(* ===== verification/ModelValidation.v ===== *)
(** * Model references and the AI profile

    [model_validation.rs] of the crate [har-dag-executor]: the profile is built
    by layering the bundled tier defaults, the tiers and the aliases of the two
    configuration files; a [model:] reference is a tier, an alias or a literal. *)

From S2P Require Import Prelude StdModel DagNode.

Inductive TierName : Type := Small | Medium | Large.

#[export] Instance TierName_eq_dec : EqDecision TierName.
Proof. solve_decision. Defined.

Definition TIER_NAMES : list str := [lit "small"; lit "medium"; lit "large"].

Definition TierName_try_from_str (s : str) : option TierName :=
  if str_eqb s (lit "small") then Some Small
  else if str_eqb s (lit "medium") then Some Medium
  else if str_eqb s (lit "large") then Some Large
  else None.
Definition TierName_as_str (t : TierName) : str :=
  match t with Small => lit "small" | Medium => lit "medium" | Large => lit "large" end.

(** [ModelAliasPreset] and [RawAliasEntry] have the same fields. *)
Record ModelAliasPreset : Type := mk_ModelAliasPreset {
  preset_provider : str;
  preset_model : str;
  preset_effort : option str;
  preset_thinking : option ThinkingConfig;
}.
Record RawAliasEntry : Type := mk_RawAliasEntry {
  entry_provider : str;
  entry_model : str;
  entry_effort : option str;
  entry_thinking : option ThinkingConfig;
}.
Abbreviation RawAliasesConfig := (gmap str RawAliasEntry).
Abbreviation RawTiersConfig := (gmap str RawAliasEntry).

Record ResolvedAiProfile : Type := mk_ResolvedAiProfile {
  default_provider : str;
  aliases : gmap str ModelAliasPreset;
}.

Inductive ResolvedModelSpec : Type :=
| Preset (p : ModelAliasPreset)
| Literal (literal : str).

Definition is_literal_spec (spec : ResolvedModelSpec) : bool :=
  match spec with Literal _ => true | Preset _ => false end.

Definition tier_fallback_chain (tier : TierName) : list TierName :=
  match tier with
  | Large => [Large; Medium; Small]
  | Medium => [Medium; Large; Small]
  | Small => [Small; Medium; Large]
  end.

Inductive ModelValidationError : Type :=
| AliasNameReserved (name : str)
| AliasNameMissingAtSign (name : str)
| InvalidProvider (name : str)
| InvalidModel (name : str)
| InvalidTierName (name supported : str)
| TierNotConfigured (tier provider : str)
| UnknownAlias (alias defined : str).

(** [TIER_DEFAULTS_JSON], parsed: per provider and tier, a model and an effort. *)
Definition TIER_DEFAULTS : list (str * list (str * (str * option str))) :=
  [(lit "claude",
     [(lit "small", (lit "haiku", None)); (lit "medium", (lit "sonnet", None));
      (lit "large", (lit "opus", None))]);
   (lit "codex",
     [(lit "small", (lit "gpt-5.5", Some (lit "minimal")));
      (lit "medium", (lit "gpt-5.5", Some (lit "medium")));
      (lit "large", (lit "gpt-5.5", Some (lit "high")))]);
   (lit "pi",
     [(lit "small", (lit "anthropic/claude-haiku-4-5", None));
      (lit "medium", (lit "anthropic/claude-sonnet-4-6", None));
      (lit "large", (lit "anthropic/claude-opus-4-7", None))]);
   (lit "copilot",
     [(lit "small", (lit "gpt-5-mini", None)); (lit "medium", (lit "gpt-5", None));
      (lit "large", (lit "claude-sonnet-4.5", None))]);
   (lit "opencode",
     [(lit "small", (lit "anthropic/claude-haiku-4-5", None));
      (lit "medium", (lit "anthropic/claude-sonnet-4-6", None));
      (lit "large", (lit "anthropic/claude-opus-4-7", None))])].

Definition is_tier_name (s : str) : bool :=
  str_eqb s (lit "small") || str_eqb s (lit "medium") || str_eqb s (lit "large").

Definition assert_not_reserved (name : str) : result ModelValidationError unit :=
  if is_tier_name name then Err (AliasNameReserved name) else Ok tt.
Definition assert_custom_alias_prefix (name : str) : result ModelValidationError unit :=
  if negb (starts_with (lit "@") name) then Err (AliasNameMissingAtSign name) else Ok tt.
Definition assert_valid_entry (name : str) (entry : RawAliasEntry)
  : result ModelValidationError unit :=
  if is_empty (entry_provider entry) then Err (InvalidProvider name)
  else if is_empty (entry_model entry) then Err (InvalidModel name)
  else Ok tt.
Definition assert_valid_tier_name (name : str) : result ModelValidationError TierName :=
  match TierName_try_from_str name with
  | Some t => Ok t
  | None => Err (InvalidTierName name (join (lit ", ") TIER_NAMES))
  end.

Definition to_model_alias_preset (entry : RawAliasEntry) : ModelAliasPreset :=
  mk_ModelAliasPreset (entry_provider entry) (entry_model entry) (entry_effort entry)
    (entry_thinking entry).

Record BuildAiProfileOptions : Type := mk_BuildAiProfileOptions {
  global_tiers : option RawTiersConfig;
  repo_tiers : option RawTiersConfig;
  global_aliases : option RawAliasesConfig;
  repo_aliases : option RawAliasesConfig;
}.

(** Layer 1: the bundled defaults of the provider. *)
Definition insert_tier_defaults (provider : str) (aliases : gmap str ModelAliasPreset)
  : gmap str ModelAliasPreset :=
  match assoc_get provider TIER_DEFAULTS with
  | None => aliases
  | Some tier_entries =>
      foldl (fun aliases tier =>
               match assoc_get (TierName_as_str tier) tier_entries with
               | Some (model, effort) =>
                   <[TierName_as_str tier := mk_ModelAliasPreset provider model effort None]> aliases
               | None => aliases
               end) aliases [Small; Medium; Large]
  end.

Section Profile.
Context `{HashMapOrder}.

(** The body of the two inner loops: check an entry, then insert it. *)
Definition check_tier (name : str) (entry : RawAliasEntry) : result ModelValidationError unit :=
  _ ← assert_valid_tier_name name;
  assert_valid_entry name entry.
Definition check_alias (name : str) (entry : RawAliasEntry) : result ModelValidationError unit :=
  _ ← assert_not_reserved name;
  _ ← assert_custom_alias_prefix name;
  assert_valid_entry name entry.

Fixpoint insert_entries (check : str -> RawAliasEntry -> result ModelValidationError unit)
    (entries : list (str * RawAliasEntry)) (aliases : gmap str ModelAliasPreset)
  : result ModelValidationError (gmap str ModelAliasPreset) :=
  match entries with
  | [] => Ok aliases
  | (name, entry) :: rest =>
      _ ← check name entry;
      insert_entries check rest (<[name := to_model_alias_preset entry]> aliases)
  end.

(** One optional layer; a hash map is iterated in its own order. *)
Definition insert_layer (check : str -> RawAliasEntry -> result ModelValidationError unit)
    (layer : option (gmap str RawAliasEntry)) (aliases : gmap str ModelAliasPreset)
  : result ModelValidationError (gmap str ModelAliasPreset) :=
  match layer with
  | Some m => insert_entries check (hm_iter m) aliases
  | None => Ok aliases
  end.

Definition build_ai_profile (default_provider : str) (options : BuildAiProfileOptions)
  : result ModelValidationError ResolvedAiProfile :=
  let aliases := insert_tier_defaults default_provider ∅ in
  aliases ← insert_layer check_tier (global_tiers options) aliases;
  aliases ← insert_layer check_tier (repo_tiers options) aliases;
  aliases ← insert_layer check_alias (global_aliases options) aliases;
  aliases ← insert_layer check_alias (repo_aliases options) aliases;
  Ok (mk_ResolvedAiProfile default_provider aliases).

(** The walk along the fallback chain. *)
Fixpoint first_tier (chain : list TierName) (aliases : gmap str ModelAliasPreset)
  : option ModelAliasPreset :=
  match chain with
  | [] => None
  | t :: rest =>
      match aliases !! TierName_as_str t with
      | Some preset => Some preset
      | None => first_tier rest aliases
      end
  end.
(** A prompt: [flaky] fails twice with a transient error before it completes, [down]
    always fails with one, anything else completes, in a session [s]. *)
Definition sample_result (text : str) (attempt : N) : NodeExecutionResult :=
  if (str_eqb text (lit "down") || (str_eqb text (lit "flaky") && (attempt <? 2)%N))
  then mk_NodeExecutionResult Exec_Failed_ [] None None (Some (lit "503 overloaded")) None None
  else mk_NodeExecutionResult Exec_Completed_ text None (Some (lit "s")) None None None.

Definition prompt_text (n : DagNode) : str :=
  match n with Prompt p => prompt p | _ => [] end.

#[export] Instance sample_executors : NodeExecutors unit := {|
  execute_bash_node n _ := sample_outcome (bash n);
  execute_script_node n _ := sample_outcome (script n);
  execute_approval_node _ _ := ([1], Ret (completed_output []));
  execute_loop_node _ _ _ _ :=
    ([2], Ret (mk_NodeExecutionResult Exec_Completed_ [] None None None None None));
  execute_node_internal n _ _ _ _ attempt := ([3], Ret (sample_result (prompt_text n) attempt));
  resolve_node_provider_and_model _ := ([], Ret (Ok (lit "claude", tt)));
  session_resume _ := true;
|}.
(* ===== verification/RunOrder.v ===== *)
(** * In what order a run evaluates its nodes

    The layers of a run evaluate every node of the workflow once, against the
    final outputs of its dependencies: what the run keeps of a node is what the
    task of the node returned.  From that, a node that did not complete blocks
    everything that depends on its success. *)

From S2P Require Import Prelude Float64 Json StdModel Regex DagNode Workflow OutputRef Condition.
From S2P Require Import ExecutorShared DagCore TopoLayers DagRun RunTheorems.

Section Order.
Context `{RegexEngine} `{SerdeJson} `{UnicodeCase} `{HashMapOrder}.
Context {options : Type} `{NodeExecutors options} `{RunEnv}.
Variable params : RunParams.

Let prior := rp_prior_completed_nodes params.

(** No task of the workflow panics. *)
Definition no_panics (nodes : list DagNode) : Prop :=
  forall n snapshot par session, n ∈ nodes ->
    snd (run_node params snapshot par session n) <> Panic.

(** One execution of the task of a node: what it was given. *)
Record task : Type := mk_task {
  t_node : DagNode;
  t_snapshot : gmap str NodeOutput;
  t_parallel : bool;
  t_session : option str;
}.
Definition task_run (t : task) : M (NodeOutput * option f64) :=
  run_node params (t_snapshot t) (t_parallel t) (t_session t) (t_node t).

(** The effects are those of these tasks, each whole and once, in their order, with
    nothing between them but the records of artifacts. *)
Inductive performs : list effect -> list task -> Prop :=
| performs_nothing : performs [] []
| performs_task t effs ts : performs effs ts -> performs (fst (task_run t) ++ effs) (t :: ts)
| performs_artifact nid ty effs ts : performs effs ts -> performs (WriteArtifact nid ty :: effs) ts.

(** What a task returned is the output of its node, which has none when it panicked; it
    saw final outputs only, and its dependencies as they finally are. *)
Definition task_done (outs : gmap str NodeOutput) (t : task) : Prop :=
  outs !! node_id (t_node t)
    = match snd (task_run t) with Ret (o, _) => Some o | Panic => None end
  /\ t_snapshot t ⊆ outs
  /\ forall d, d ∈ depends_on (t_node t) -> t_snapshot t !! d = outs !! d.

(** The entry of a node that a former run completed. *)
Definition prepopulated (nodes : list DagNode) (id : str) (o : NodeOutput) : Prop :=
  exists po, prior !! id = Some po /\ id ∉ always_run_ids nodes /\ o = completed_output po.

Definition layers_inv (nodes : list DagNode) (ls : list (list DagNode)) (ts : list task) (st : RunState)
    : Prop :=
  map t_node ts = concat ls
  /\ (forall t d, t ∈ ts -> d ∈ depends_on (t_node t) -> d ∈ map node_id (concat ls))
  /\ Forall (task_done (st_outputs st)) ts
  /\ forall id o, st_outputs st !! id = Some o ->
       id ∈ map node_id (concat ls) \/ prepopulated nodes id o.

Lemma performs_app e1 e2 ts1 ts2 : performs e1 ts1 -> performs e2 ts2 -> performs (e1 ++ e2) (ts1 ++ ts2).
Proof.
  induction 1; intros Hp; cbn [app]; [done|rewrite <- app_assoc|]; constructor; auto.
Qed.

Lemma collect_performs nodes par results : forall st st',
  returns (collect_results nodes par st results) st' ->
  performs (fst (collect_results nodes par st results)) [].
Proof.
  induction results as [|[nid r] results IH]; intros st st' Hr; [constructor|].
  cbn [collect_results] in *. apply returns_bind_inv in Hr as (st1 & Hr1 & Hr).
  assert (performs (fst (collect_result nodes par st nid r)) []) as Hc.
  { unfold collect_result in *. destruct r as [[o c]|]; [|constructor].
    destruct (output_type_of nodes nid); cbn; repeat constructor. }
  unfold returns in Hr1. destruct (collect_result nodes par st nid r) as [e1 o1] eqn:E.
  cbn [snd] in Hr1. subst o1. cbn [mbind M_bind fst]. change ([] : list task) with ([] ++ [] : list task).
  apply performs_app; [exact Hc|by eapply IH].
Qed.

(** The tasks of a layer. *)
Definition layer_tasks (st : RunState) (layer : list DagNode) : list task :=
  map (fun n => mk_task n (st_outputs st) (Nat.ltb 1 (length layer)) (layer_session st layer)) layer.

Lemma layer_performs nodes st layer st' :
  returns (run_layer params nodes st layer) st' ->
  performs (fst (run_layer params nodes st layer)) (layer_tasks st layer).
Proof.
  intros Hr. unfold run_layer in *. apply returns_bind_inv in Hr as (u & _ & Hr).
  cbn [mbind M_bind fst snd] in *. rewrite <- (app_nil_r (layer_tasks st layer)). apply performs_app.
  - unfold layer_tasks, layer_session. cbn [st_outputs st_session].
    generalize (Nat.ltb 1 (length layer)). intros par.
    generalize (if par then None else st_session st). intros sess. clear Hr. induction layer as [|n layer IH]; cbn [map flat_map fst snd]; [constructor|].
    exact (performs_task (mk_task n (st_outputs st) par sess) _ _ IH).
  - by eapply collect_performs.
Qed.

Lemma always_run_spec nodes n :
  NoDup (map node_id nodes) -> n ∈ nodes ->
  node_id n ∈ always_run_ids nodes <-> always_run (base n) = Some true.
Proof.
  intros Hnd Hn. unfold always_run_ids. rewrite list_elem_of_fmap. split.
  - intros (m & Hid & Hm). apply list_elem_of_In, filter_In in Hm as [Hm Ha].
    apply list_elem_of_In in Hm. assert (m = n) as -> by (by eapply node_id_inj).
    by apply bool_decide_eq_true in Ha.
  - intros Ha. exists n. split; [done|]. apply list_elem_of_In, filter_In.
    split; [by apply list_elem_of_In|by apply bool_decide_eq_true].
Qed.

(** The task of a node that a former run completed returns that output. *)
Lemma run_prior nodes n o snapshot par session :
  NoDup (map node_id nodes) -> n ∈ nodes -> prepopulated nodes (node_id n) o ->
  snd (run_node params snapshot par session n) = Ret (o, None).
Proof.
  intros Hnd Hn (po & Hp & Ha & ->). rewrite always_run_spec in Ha by done.
  assert (prior_gate params n = Some (completed_output po)) as Hg.
  { unfold prior_gate. fold prior. by rewrite Hp, bool_decide_false. }
  destruct (run_node_cases params n snapshot par session) as [[[Ho _] _]|[_ Hr]]; [congruence|].
  unfold closed_output in Hr. by rewrite Hg in Hr.
Qed.

Lemma layer_step nodes ls layer ts st st' :
  NoDup (map node_id nodes) ->
  NoDup (map node_id (concat ls ++ layer)) ->
  (forall n, n ∈ layer -> n ∈ nodes) ->
  (forall n d, n ∈ layer -> d ∈ depends_on n -> d ∈ map node_id (concat ls)) ->
  layers_inv nodes ls ts st -> returns (run_layer params nodes st layer) st' ->
  layers_inv nodes (ls ++ [layer]) (ts ++ layer_tasks st layer) st'.
Proof.
  intros Hnd Hl Hin Hdeps (Hts & Hd & He & Hk) Hr.
  rewrite map_app in Hl. apply NoDup_app in Hl as (_ & Hdis & Hndl).
  destruct (layer_returns params nodes st layer Hndl) as (st2 & Hr2 & Hnew & Hold & Hpan).
  unfold returns in *. rewrite Hr in Hr2. injection Hr2 as <-.
  assert (forall id, id ∈ map node_id (concat ls) -> st_outputs st' !! id = st_outputs st !! id) as Hsame.
  { intros id Hid. apply Hold. by apply Hdis. }
  assert (st_outputs st ⊆ st_outputs st') as Hsub.
  { apply map_subseteq_spec. intros id o Ho.
    destruct (decide (id ∈ map node_id layer)) as [Hid|Hid]; [|by rewrite Hold].
    apply list_elem_of_fmap in Hid as (n & -> & Hn).
    destruct (Hk _ _ Ho) as [Hbad|Hp].
    { exfalso. apply (Hdis _ Hbad), list_elem_of_fmap. by exists n. }
    apply (Hnew n o None Hn). apply (run_prior nodes); auto. }
  unfold layers_inv. rewrite concat_app. simpl. rewrite app_nil_r. split_and!.
  - rewrite map_app, Hts. f_equal. unfold layer_tasks. rewrite map_map. apply map_id.
  - intros t d [Ht|Ht]%elem_of_app Hdd; rewrite map_app, elem_of_app; left; [by eapply Hd|].
    apply list_elem_of_fmap in Ht as (n & -> & Hn). by eapply Hdeps.
  - apply Forall_app. split.
    + rewrite Forall_forall in He |- *. intros t Ht. destruct (He t Ht) as (Ho & Hs & Hdo).
      split_and!; [|by transitivity (st_outputs st)|].
      * rewrite Hsame; [done|]. rewrite <- Hts. by apply list_elem_of_fmap_2, list_elem_of_fmap_2.
      * intros d Hdd. rewrite Hsame by (by eapply Hd). by apply Hdo.
    + apply Forall_fmap, Forall_forall. intros n Hn. unfold task_done. cbn [compose t_node t_snapshot].
      split_and!; [|done|intros d Hdd; symmetry; by eapply Hsame, Hdeps].
      change (task_run _) with (run_node params (st_outputs st) (Nat.ltb 1 (length layer))
        (layer_session st layer) n). fold (layer_task params st layer n).
      destruct (layer_task params st layer n) as [[o c]|] eqn:Ht; [by eapply Hnew|].
      rewrite Hpan by done. destruct (st_outputs st !! node_id n) as [o|] eqn:Ho; [|done].
      exfalso. destruct (Hk _ _ Ho) as [Hbad|Hp].
      * apply (Hdis _ Hbad), list_elem_of_fmap. by exists n.
      * unfold layer_task in Ht. rewrite (run_prior nodes n o) in Ht; auto. done.
  - intros id o Ho. rewrite map_app, elem_of_app.
    destruct (decide (id ∈ map node_id layer)) as [Hid|Hid]; [tauto|].
    rewrite Hold in Ho by done. destruct (Hk _ _ Ho); tauto.
Qed.

Lemma check_silent idx n : returns (check_between_layers idx n) false -> fst (check_between_layers idx n) = [].
Proof.
  unfold check_between_layers, returns. repeat case_match; done.
Qed.
Lemma yields_text_spec nodes outs n out :
  yields_text nodes outs n = Some out <-> yields nodes outs n out.
Proof.
  unfold yields_text, yields. rewrite <-no_dependents_spec.
  destruct (negb (existsb _ _)); [|naive_solver].
  destruct (outs !! node_id n) as [[o sid v fs|o sid v fs|o sid err v fs|o|o]|]; [|naive_solver..].
  destruct (trim o) eqn:E; cbn [is_empty negb].
  - split; [done|]. intros (_ & (? & ? & ? & [= <- _ _ _]) & Hne). by rewrite E in Hne.
  - split; [intros [= <-]; split; [done|]; split; [by eauto|by rewrite E]|].
    by intros (_ & (? & ? & ? & [= <- _ _ _]) & _).
Qed.

Lemma yields_none nodes outs n :
  yields_text nodes outs n = None <-> forall out, ~ yields nodes outs n out.
Proof.
  setoid_rewrite <-yields_text_spec. destruct (yields_text nodes outs n); naive_solver.
Qed.

(** The run returns the output of the first node, in the order of the workflow,
    that nothing depends on and that completed with more than white space; nothing
    when there is none. *)
Theorem terminal_output_first nodes outs r :
  terminal_output nodes outs = r <->
  match r with
  | Some out => exists before n after, nodes = before ++ n :: after /\ yields nodes outs n out
      /\ forall m out', m ∈ before -> ~ yields nodes outs m out'
  | None => forall m out', m ∈ nodes -> ~ yields nodes outs m out'
  end.
Proof.
  assert (terminal_output nodes outs = head (omap (yields_text nodes outs) nodes)) as ->
    by (unfold terminal_output; by rewrite omap_filter).
  rewrite head_omap. destruct r as [out|].
  - setoid_rewrite yields_text_spec. setoid_rewrite yields_none. naive_solver.
  - setoid_rewrite yields_none. naive_solver.
Qed.
End Node.

(** ** Witnesses *)

(** A bash node with a condition. *)
Definition conditional (id : string) (w : str) : DagNode :=
  Bash (mk_BashNode
    (mk_DagNodeBase (lit id) [] (Some w) None None None None None None None None None None None None
       None None None None None None None None None None None) (lit "ok") None).
Definition unknown_condition : str := lit "$ghost.output.f == 'x'".

Definition ghost_output : gmap str NodeOutput :=
  {[lit "ghost" := completed_output (lit "plain text")]}.
Lemma condition_unresolved : exists e, evaluate_condition unknown_condition ghost_output = Err e.
Proof. eexists. by_compute. Defined.

Lemma node_runs_iff_gates_open_witness :
  returns (run_node (sample_params false ∅) ghost_output false None
             (conditional "n" unknown_condition))
    (closed_output (sample_params false ∅) (conditional "n" unknown_condition), None).
Proof.
  apply (node_runs_iff_gates_open (sample_params false ∅) (conditional "n" unknown_condition)
           ghost_output false None).
  intros (_ & _ & Hc). revert Hc. by vm_compute.
Defined.

Lemma unresolvable_condition_skips_witness :
  returns (run_node (sample_params false ∅) ghost_output false None (conditional "n" unknown_condition))
    (Skipped [], None).
Proof.
  destruct condition_unresolved as [e He].
  apply (unresolvable_condition_skips (sample_params false ∅) (conditional "n" unknown_condition)
           ghost_output false None unknown_condition e); [by_compute..|exact He].
Defined.

(** Three attempts, two delays. *)
Definition two_retries : RetryConfig := mk_RetryConfig 2 1000 OnError_Transient.
Definition flaky (k : N) : NodeExecutionResult := sample_result (lit "flaky") k.

Lemma retry_loop_result_witness :
  exists last, last <= 2
    /\ returns (retry_loop (lit "n") two_retries (fun k => ([], Ret (flaky k))) 2 0)
         (flaky (N.of_nat last))
    /\ last = 2
    /\ sleeps (retry_loop (lit "n") two_retries (fun k => ([], Ret (flaky k))) 2 0)
       = [Sleep 1000; Sleep 2000].
Proof.
  destruct (retry_loop_result (lit "n") two_retries (fun k => ([], Ret (flaky k))) flaky)
    as (last & Hle & Hr & Hj & Hlast & Hs); [by vm_compute|done|].
  assert (retryable two_retries flaky 0) as H0 by (split; by_compute).
  assert (retryable two_retries flaky 1) as H1 by (split; by_compute).
  exists last. split; [exact Hle|]. split; [exact Hr|].
  destruct last as [|[|[|last]]]; [ | | | simpl in Hle; lia].
  - destruct Hlast as [Hn|Hn]; [by destruct Hn|discriminate].
  - destruct Hlast as [Hn|Hn]; [by destruct Hn|discriminate].
  - split; [reflexivity|by_compute].
Defined.

(** A configuration that [validate_dag_node] lets through. *)
Definition many_retries : RetryConfig := mk_RetryConfig 100 1 OnError_All.
Definition down (k : N) : NodeExecutionResult := sample_result (lit "down") k.

Lemma retry_delay_overflows_witness :
  snd (retry_loop (lit "n") many_retries (fun k => ([], Ret (down k))) 100 0) = Panic.
Proof.
  apply (retry_delay_overflows (lit "n") many_retries (fun k => ([], Ret (down k))) down);
    [by vm_compute|done|intros j _; split; by_compute].
Defined.
Definition env_entry (row : value) : option (str * str) :=
  key ← value_get (lit "key") row ≫= as_str;
  val ← value_get (lit "value") row ≫= as_str;
  Some (key, val).

Definition get_codebase_env_vars (codebase_id : str)
    : prog (result StoreError (list (str * str))) :=
  Query (fun t s =>
           (select_result
              (map (fun e => Object [(lit "key", String (snd (fst e)));
                                     (lit "value", String (snd e))])
                 (merge_sort env_key_asc
                    (select_where env_vars (fun e => str_eqb (fst (fst e)) codebase_id) s))), s))
    (fun r =>
       match r with
       | Ok result =>
           Done (Ok (fold_left (fun m row =>
             match env_entry row with Some (k, v) => index_insert k v m | None => m end)
             (rows result) []))
       | Err e =>
           Done (Err (Db (lit "Failed to get codebase env vars: " ++ DbError_to_string e)))
       end).

(** [serde_json::from_value::<CodebaseRecord>]; an absent or null url is [None]. *)
Definition CodebaseRecord_from_value (v : value) : result str CodebaseRecord :=
  let record :=
    o ← as_object v;
    id ← assoc_get (lit "id") o ≫= as_str;
    name ← assoc_get (lit "name") o ≫= as_str;
    url ← match assoc_get (lit "repository_url") o with
          | None | Some Null => Some None
          | Some (String s) => Some (Some s)
          | Some _ => None
          end;
    cwd ← assoc_get (lit "default_cwd") o ≫= as_str;
    Some (mk_CodebaseRecord id name url cwd) in
  match record with Some r => Ok r | None => Err (from_value_error v) end.

Definition get_codebase (id : str) : prog (result StoreError (option CodebaseRecord)) :=
  Query (fun t s =>
           (select_result (map codebase_to_value
              (select_where codebases (fun c => str_eqb (cb_id c) id) s)), s))
    (fun r =>
       match r with
       | Ok result =>
           match rows result with
           | [] => Done (Ok None)
           | row_val :: _ =>
               match CodebaseRecord_from_value row_val with
               | Ok record => Done (Ok (Some record))
               | Err e => Done (Err (Db (lit "Failed to deserialize codebase: " ++ e)))
               end
           end
       | Err e => Done (Err (Db (lit "Failed to get codebase: " ++ DbError_to_string e)))
       end).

================================

### [Exercise instructions]
From the records above, transcribe exactly the run of lines that opens with the line holding "(** One execution" and closes with the line holding "map t_node ts = concat ls", both included.

### [Output for this task]
(** One execution of the task of a node: what it was given. *)
Record task : Type := mk_task {
  t_node : DagNode;
  t_snapshot : gmap str NodeOutput;
  t_parallel : bool;
  t_session : option str;
}.
Definition task_run (t : task) : M (NodeOutput * option f64) :=
  run_node params (t_snapshot t) (t_parallel t) (t_session t) (t_node t).

(** The effects are those of these tasks, each whole and once, in their order, with
    nothing between them but the records of artifacts. *)
Inductive performs : list effect -> list task -> Prop :=
| performs_nothing : performs [] []
| performs_task t effs ts : performs effs ts -> performs (fst (task_run t) ++ effs) (t :: ts)
| performs_artifact nid ty effs ts : performs effs ts -> performs (WriteArtifact nid ty :: effs) ts.

(** What a task returned is the output of its node, which has none when it panicked; it
    saw final outputs only, and its dependencies as they finally are. *)
Definition task_done (outs : gmap str NodeOutput) (t : task) : Prop :=
  outs !! node_id (t_node t)
    = match snd (task_run t) with Ret (o, _) => Some o | Panic => None end
  /\ t_snapshot t ⊆ outs
  /\ forall d, d ∈ depends_on (t_node t) -> t_snapshot t !! d = outs !! d.

(** The entry of a node that a former run completed. *)
Definition prepopulated (nodes : list DagNode) (id : str) (o : NodeOutput) : Prop :=
  exists po, prior !! id = Some po /\ id ∉ always_run_ids nodes /\ o = completed_output po.

Definition layers_inv (nodes : list DagNode) (ls : list (list DagNode)) (ts : list task) (st : RunState)
    : Prop :=
  map t_node ts = concat ls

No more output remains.